:: What is required ::
Repeat exactly the lines of the entries below from the one with "head_not (fun c" through the one with "Lemma next_word_skip c", both ends included, and nothing else.

:: Supplied entries ::
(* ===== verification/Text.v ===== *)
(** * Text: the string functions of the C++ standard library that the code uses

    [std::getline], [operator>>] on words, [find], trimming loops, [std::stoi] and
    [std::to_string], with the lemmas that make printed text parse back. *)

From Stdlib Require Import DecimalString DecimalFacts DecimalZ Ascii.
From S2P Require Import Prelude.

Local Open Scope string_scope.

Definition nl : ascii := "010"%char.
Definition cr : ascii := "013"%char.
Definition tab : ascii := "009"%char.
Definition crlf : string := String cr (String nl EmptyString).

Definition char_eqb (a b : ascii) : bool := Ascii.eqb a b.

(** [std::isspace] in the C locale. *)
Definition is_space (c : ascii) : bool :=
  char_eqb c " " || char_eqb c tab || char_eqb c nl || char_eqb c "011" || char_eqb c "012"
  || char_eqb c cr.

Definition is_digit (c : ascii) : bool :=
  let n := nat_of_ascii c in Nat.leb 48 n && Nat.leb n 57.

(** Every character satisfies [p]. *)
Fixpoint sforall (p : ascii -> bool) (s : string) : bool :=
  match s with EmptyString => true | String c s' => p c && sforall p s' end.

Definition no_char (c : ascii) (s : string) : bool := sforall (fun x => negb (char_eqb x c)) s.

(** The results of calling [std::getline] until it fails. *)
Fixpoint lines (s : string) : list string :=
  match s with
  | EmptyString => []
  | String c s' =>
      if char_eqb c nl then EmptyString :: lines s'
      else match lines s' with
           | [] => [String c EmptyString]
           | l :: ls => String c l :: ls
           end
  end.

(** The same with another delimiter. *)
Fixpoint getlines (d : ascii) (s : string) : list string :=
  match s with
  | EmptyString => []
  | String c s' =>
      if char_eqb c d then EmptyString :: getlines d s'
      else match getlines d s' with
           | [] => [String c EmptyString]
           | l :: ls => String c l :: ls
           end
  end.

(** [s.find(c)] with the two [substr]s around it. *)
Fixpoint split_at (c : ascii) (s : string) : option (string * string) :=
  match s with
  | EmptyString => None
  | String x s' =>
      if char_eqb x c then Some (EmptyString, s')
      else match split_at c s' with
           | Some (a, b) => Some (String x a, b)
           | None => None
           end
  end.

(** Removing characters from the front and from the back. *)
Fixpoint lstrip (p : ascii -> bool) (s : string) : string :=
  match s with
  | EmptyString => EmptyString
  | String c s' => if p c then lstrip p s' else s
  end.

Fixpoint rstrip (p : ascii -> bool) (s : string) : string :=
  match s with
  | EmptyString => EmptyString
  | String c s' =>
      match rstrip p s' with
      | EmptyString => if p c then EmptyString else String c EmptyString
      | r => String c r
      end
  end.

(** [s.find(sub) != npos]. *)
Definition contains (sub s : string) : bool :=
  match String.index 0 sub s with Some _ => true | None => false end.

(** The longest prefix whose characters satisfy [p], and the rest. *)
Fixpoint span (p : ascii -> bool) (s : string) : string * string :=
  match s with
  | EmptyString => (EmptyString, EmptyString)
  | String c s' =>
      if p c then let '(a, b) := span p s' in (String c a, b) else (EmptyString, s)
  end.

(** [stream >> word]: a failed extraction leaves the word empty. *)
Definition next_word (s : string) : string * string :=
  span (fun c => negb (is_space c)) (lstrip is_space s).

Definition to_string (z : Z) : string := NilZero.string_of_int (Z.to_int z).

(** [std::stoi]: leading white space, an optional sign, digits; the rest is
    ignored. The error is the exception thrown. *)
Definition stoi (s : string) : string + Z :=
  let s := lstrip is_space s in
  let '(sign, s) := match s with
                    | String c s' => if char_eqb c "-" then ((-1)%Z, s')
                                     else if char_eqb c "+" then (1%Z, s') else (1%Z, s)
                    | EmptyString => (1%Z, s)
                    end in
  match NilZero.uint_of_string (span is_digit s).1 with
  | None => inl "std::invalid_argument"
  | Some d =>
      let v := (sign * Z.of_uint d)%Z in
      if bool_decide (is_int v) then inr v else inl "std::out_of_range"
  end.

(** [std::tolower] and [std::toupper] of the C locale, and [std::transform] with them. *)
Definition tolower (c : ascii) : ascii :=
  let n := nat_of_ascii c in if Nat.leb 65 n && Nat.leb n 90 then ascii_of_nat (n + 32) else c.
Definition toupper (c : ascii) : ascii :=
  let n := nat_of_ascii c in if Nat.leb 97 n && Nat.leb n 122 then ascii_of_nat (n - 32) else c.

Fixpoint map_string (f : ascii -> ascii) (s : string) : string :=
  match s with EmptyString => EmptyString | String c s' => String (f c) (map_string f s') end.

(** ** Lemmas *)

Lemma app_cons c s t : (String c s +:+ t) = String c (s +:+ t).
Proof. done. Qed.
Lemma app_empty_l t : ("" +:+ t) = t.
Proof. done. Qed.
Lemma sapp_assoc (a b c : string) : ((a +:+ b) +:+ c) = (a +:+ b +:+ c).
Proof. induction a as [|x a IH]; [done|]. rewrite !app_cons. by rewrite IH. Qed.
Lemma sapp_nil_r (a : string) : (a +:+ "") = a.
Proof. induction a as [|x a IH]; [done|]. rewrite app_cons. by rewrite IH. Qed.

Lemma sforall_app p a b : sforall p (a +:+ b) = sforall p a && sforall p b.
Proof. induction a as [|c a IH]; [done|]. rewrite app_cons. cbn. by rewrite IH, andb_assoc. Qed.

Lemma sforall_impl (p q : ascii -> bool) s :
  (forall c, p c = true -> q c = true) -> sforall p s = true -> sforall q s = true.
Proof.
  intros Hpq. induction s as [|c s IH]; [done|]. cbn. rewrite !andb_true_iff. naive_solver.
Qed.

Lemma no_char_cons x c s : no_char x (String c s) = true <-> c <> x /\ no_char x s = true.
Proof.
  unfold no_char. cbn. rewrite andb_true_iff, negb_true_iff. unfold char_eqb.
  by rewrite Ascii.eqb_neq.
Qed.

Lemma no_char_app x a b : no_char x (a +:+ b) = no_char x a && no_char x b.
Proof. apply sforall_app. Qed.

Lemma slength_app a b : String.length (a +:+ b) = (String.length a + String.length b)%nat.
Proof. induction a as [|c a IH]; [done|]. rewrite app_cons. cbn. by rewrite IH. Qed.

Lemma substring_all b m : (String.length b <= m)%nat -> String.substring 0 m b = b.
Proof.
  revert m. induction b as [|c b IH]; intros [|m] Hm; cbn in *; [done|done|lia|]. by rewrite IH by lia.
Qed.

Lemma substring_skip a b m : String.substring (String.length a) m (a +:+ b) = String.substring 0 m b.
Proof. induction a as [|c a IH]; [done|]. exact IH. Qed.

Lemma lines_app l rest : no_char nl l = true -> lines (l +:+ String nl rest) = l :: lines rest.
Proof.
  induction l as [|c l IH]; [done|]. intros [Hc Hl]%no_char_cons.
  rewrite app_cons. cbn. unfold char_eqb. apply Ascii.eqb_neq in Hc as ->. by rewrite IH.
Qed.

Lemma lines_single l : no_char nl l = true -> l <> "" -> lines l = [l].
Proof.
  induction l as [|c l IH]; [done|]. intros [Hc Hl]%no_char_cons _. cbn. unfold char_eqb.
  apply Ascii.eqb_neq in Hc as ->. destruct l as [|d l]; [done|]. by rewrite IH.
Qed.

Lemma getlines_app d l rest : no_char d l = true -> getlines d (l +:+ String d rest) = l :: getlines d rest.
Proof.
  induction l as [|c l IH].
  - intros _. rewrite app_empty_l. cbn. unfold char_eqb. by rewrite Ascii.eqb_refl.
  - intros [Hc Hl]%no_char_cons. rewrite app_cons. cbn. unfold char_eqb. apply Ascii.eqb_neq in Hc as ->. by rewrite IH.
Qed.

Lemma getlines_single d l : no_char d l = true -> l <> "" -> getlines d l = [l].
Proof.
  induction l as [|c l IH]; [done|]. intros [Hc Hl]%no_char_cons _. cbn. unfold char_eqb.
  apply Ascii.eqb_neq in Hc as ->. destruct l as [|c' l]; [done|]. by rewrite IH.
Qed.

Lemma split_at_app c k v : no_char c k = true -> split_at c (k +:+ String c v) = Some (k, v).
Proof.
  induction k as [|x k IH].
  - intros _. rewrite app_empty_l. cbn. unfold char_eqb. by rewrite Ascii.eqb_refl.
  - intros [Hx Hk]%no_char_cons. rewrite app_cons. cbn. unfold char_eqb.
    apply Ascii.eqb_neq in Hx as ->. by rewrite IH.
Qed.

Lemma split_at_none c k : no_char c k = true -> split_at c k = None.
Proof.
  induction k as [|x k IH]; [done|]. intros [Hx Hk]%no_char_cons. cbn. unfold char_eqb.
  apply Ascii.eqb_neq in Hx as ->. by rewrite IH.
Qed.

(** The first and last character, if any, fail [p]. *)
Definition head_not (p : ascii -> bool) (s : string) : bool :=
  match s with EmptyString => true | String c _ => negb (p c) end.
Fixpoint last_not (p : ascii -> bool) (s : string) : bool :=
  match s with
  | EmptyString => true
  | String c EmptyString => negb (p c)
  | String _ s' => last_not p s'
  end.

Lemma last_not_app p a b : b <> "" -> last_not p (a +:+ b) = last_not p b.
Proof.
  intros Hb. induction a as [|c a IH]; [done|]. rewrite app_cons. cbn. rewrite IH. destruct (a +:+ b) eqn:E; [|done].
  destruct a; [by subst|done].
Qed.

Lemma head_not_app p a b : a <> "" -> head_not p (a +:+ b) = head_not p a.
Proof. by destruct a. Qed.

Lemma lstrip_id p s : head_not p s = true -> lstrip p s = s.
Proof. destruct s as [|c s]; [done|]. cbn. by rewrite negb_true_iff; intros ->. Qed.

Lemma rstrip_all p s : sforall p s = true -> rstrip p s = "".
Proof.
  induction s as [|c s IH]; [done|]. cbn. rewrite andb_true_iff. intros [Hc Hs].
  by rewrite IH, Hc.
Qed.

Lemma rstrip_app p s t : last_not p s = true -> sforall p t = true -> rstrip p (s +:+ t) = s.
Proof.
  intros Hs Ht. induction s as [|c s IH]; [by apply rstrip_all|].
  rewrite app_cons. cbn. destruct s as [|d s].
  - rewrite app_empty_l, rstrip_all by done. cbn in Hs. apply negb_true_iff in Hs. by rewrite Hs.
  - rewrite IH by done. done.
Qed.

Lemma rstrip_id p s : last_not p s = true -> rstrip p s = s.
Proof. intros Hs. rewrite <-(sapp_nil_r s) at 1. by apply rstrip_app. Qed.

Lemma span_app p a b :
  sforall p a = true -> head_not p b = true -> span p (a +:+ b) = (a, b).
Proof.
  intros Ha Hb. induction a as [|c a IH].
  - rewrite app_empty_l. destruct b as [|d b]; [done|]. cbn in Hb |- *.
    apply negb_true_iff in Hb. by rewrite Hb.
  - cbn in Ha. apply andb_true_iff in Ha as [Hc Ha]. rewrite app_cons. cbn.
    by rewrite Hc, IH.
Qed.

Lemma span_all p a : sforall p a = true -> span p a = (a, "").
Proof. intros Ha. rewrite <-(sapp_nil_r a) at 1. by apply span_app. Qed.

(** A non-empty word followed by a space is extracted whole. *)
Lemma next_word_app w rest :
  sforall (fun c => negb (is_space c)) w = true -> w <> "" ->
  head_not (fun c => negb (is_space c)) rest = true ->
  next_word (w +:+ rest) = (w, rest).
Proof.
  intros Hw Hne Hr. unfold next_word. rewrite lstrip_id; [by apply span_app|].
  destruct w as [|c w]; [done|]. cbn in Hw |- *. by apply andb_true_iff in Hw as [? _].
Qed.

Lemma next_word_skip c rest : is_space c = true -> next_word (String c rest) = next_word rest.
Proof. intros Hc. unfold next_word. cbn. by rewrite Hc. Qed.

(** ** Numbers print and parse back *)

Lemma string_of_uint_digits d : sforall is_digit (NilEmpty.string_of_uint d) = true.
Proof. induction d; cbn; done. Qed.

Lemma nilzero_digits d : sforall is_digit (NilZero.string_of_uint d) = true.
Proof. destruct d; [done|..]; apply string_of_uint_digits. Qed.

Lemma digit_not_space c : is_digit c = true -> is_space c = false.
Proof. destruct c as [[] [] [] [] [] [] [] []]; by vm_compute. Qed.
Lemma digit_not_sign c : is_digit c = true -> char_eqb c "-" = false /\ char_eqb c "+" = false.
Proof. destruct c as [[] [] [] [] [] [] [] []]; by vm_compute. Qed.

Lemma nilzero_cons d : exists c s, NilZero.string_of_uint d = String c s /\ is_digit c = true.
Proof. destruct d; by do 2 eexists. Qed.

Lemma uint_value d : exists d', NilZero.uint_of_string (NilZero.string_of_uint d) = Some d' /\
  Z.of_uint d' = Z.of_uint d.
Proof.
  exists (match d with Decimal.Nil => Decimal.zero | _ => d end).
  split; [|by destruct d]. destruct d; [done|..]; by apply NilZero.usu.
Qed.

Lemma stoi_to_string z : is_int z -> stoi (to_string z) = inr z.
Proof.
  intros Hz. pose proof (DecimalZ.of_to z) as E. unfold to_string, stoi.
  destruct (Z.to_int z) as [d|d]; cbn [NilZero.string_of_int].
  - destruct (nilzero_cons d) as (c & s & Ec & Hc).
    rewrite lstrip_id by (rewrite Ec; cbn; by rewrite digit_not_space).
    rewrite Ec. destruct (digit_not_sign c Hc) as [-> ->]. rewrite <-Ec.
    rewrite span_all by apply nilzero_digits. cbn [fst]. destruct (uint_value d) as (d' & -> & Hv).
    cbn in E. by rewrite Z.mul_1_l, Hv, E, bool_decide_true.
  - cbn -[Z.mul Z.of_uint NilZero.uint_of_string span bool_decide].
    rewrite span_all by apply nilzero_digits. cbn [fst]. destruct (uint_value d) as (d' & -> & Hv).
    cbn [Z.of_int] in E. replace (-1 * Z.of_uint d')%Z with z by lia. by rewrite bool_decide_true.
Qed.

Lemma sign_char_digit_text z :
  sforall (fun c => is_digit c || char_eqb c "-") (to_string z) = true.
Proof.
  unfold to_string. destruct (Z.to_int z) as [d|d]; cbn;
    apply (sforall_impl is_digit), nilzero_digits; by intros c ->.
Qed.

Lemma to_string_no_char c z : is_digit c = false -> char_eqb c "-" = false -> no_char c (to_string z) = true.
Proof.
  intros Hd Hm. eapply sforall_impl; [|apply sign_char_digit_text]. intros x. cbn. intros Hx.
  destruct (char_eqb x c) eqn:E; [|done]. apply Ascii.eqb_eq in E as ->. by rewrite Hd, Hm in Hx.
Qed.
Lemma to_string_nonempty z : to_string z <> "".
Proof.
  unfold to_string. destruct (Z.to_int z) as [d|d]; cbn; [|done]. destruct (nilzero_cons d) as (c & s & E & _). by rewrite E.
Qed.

:: Solution to this task ::
  head_not (fun c => negb (is_space c)) rest = true ->
  next_word (w +:+ rest) = (w, rest).
Proof.
  intros Hw Hne Hr. unfold next_word. rewrite lstrip_id; [by apply span_app|].
  destruct w as [|c w]; [done|]. cbn in Hw |- *. by apply andb_true_iff in Hw as [? _].
Qed.

Lemma next_word_skip c rest : is_space c = true -> next_word (String c rest) = next_word rest.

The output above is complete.